RAW DATA —
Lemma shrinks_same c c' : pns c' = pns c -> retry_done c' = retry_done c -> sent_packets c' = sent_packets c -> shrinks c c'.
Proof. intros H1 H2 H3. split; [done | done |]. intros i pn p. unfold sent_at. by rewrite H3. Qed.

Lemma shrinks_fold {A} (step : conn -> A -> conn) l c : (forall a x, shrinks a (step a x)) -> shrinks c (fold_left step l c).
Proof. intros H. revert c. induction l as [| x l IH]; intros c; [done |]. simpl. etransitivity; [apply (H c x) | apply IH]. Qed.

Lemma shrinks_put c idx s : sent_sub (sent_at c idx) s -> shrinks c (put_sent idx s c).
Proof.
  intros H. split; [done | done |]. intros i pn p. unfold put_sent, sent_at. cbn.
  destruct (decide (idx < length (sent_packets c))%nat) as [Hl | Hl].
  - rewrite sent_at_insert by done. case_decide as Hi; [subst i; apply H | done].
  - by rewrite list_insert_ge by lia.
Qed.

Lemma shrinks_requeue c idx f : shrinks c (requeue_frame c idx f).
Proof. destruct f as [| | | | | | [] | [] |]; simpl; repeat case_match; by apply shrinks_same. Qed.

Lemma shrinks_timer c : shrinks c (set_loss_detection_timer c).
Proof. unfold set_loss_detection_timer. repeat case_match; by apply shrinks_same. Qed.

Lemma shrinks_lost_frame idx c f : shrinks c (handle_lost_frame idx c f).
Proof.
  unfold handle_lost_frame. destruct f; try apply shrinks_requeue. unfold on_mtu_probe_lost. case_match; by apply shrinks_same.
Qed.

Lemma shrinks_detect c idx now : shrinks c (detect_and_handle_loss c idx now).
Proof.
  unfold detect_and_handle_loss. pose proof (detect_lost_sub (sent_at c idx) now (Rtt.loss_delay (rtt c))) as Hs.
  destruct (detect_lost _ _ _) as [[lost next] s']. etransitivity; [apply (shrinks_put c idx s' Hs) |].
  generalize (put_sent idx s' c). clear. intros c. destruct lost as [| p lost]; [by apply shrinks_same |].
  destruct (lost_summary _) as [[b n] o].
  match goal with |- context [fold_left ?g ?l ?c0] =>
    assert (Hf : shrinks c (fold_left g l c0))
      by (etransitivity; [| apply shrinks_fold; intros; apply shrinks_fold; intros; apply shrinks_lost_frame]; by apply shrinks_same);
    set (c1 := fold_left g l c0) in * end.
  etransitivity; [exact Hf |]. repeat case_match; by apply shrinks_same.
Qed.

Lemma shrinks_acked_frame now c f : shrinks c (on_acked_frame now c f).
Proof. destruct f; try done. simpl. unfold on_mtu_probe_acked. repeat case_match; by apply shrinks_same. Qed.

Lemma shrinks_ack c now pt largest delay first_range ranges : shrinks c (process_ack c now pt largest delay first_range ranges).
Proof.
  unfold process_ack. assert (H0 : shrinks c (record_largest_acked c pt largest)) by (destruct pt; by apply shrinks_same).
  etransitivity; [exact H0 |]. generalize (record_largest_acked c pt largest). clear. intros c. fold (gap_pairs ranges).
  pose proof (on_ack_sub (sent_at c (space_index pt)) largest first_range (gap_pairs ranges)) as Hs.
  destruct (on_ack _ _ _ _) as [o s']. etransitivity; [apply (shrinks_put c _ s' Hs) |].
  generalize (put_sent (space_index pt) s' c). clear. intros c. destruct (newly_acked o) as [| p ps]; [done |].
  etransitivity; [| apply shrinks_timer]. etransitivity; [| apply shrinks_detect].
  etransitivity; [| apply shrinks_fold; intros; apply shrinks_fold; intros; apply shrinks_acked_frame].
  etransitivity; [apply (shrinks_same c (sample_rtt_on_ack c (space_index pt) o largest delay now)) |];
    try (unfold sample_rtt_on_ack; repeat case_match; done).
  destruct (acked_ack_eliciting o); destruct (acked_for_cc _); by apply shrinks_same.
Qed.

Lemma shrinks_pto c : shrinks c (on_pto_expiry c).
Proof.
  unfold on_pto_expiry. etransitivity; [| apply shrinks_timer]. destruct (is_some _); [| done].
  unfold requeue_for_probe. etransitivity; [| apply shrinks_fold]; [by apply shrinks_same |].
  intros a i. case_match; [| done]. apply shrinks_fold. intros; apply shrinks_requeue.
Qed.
...
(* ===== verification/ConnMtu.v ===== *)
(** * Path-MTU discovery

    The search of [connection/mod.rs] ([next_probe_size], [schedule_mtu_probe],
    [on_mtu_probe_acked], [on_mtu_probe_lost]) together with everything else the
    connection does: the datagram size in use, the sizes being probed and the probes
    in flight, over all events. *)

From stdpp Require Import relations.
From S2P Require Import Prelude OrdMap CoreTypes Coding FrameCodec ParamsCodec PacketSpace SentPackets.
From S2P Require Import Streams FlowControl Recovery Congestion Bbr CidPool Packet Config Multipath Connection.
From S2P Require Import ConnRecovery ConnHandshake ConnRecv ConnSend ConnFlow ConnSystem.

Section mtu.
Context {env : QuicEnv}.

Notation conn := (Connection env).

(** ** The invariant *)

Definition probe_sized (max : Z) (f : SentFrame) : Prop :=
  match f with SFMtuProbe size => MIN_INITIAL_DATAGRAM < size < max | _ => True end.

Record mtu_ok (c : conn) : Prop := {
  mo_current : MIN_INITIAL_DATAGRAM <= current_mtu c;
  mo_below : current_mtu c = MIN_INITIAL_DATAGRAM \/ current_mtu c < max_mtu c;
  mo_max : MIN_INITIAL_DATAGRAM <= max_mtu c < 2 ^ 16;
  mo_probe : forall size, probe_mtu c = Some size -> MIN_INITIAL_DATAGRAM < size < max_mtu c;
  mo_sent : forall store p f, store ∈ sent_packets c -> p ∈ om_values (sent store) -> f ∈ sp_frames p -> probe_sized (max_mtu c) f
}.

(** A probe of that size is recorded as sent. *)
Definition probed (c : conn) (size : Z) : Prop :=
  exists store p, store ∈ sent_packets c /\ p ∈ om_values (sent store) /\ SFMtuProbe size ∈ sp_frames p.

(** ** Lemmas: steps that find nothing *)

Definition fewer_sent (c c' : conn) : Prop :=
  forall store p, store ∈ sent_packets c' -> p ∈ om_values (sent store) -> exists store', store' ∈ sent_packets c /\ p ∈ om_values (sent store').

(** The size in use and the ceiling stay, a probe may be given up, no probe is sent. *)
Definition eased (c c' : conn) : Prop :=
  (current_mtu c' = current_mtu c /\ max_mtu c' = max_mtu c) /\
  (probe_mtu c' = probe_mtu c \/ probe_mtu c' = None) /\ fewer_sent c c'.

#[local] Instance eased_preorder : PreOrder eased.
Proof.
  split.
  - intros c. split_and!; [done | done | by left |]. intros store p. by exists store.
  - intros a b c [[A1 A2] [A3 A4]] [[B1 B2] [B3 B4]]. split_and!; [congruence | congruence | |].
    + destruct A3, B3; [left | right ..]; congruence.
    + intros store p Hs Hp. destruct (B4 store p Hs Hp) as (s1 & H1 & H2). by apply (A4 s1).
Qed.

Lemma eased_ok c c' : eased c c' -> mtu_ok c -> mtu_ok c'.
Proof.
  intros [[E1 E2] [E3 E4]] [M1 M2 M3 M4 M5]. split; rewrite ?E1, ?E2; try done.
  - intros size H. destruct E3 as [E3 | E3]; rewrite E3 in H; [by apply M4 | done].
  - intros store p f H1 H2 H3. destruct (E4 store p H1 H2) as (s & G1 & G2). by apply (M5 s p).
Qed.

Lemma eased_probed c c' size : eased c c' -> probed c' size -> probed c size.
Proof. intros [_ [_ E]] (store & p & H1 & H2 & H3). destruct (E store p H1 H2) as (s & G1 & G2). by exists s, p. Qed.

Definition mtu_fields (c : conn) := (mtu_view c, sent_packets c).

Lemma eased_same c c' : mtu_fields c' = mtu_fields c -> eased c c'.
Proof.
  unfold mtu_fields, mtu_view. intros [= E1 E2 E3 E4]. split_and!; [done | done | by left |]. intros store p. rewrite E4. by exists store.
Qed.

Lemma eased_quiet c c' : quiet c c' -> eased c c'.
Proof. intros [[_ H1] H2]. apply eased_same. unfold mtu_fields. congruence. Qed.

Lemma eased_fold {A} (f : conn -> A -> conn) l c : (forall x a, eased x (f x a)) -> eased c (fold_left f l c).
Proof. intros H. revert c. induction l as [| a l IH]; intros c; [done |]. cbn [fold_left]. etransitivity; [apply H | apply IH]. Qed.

TASK — Find the lines above that hold "generalize", then copy each of them.

SOLUTION TO THE EXERCISE —
  generalize (put_sent idx s' c). clear. intros c. destruct lost as [| p lost]; [by apply shrinks_same |].
  etransitivity; [exact H0 |]. generalize (record_largest_acked c pt largest). clear. intros c. fold (gap_pairs ranges).
  generalize (put_sent (space_index pt) s' c). clear. intros c. destruct (newly_acked o) as [| p ps]; [done |].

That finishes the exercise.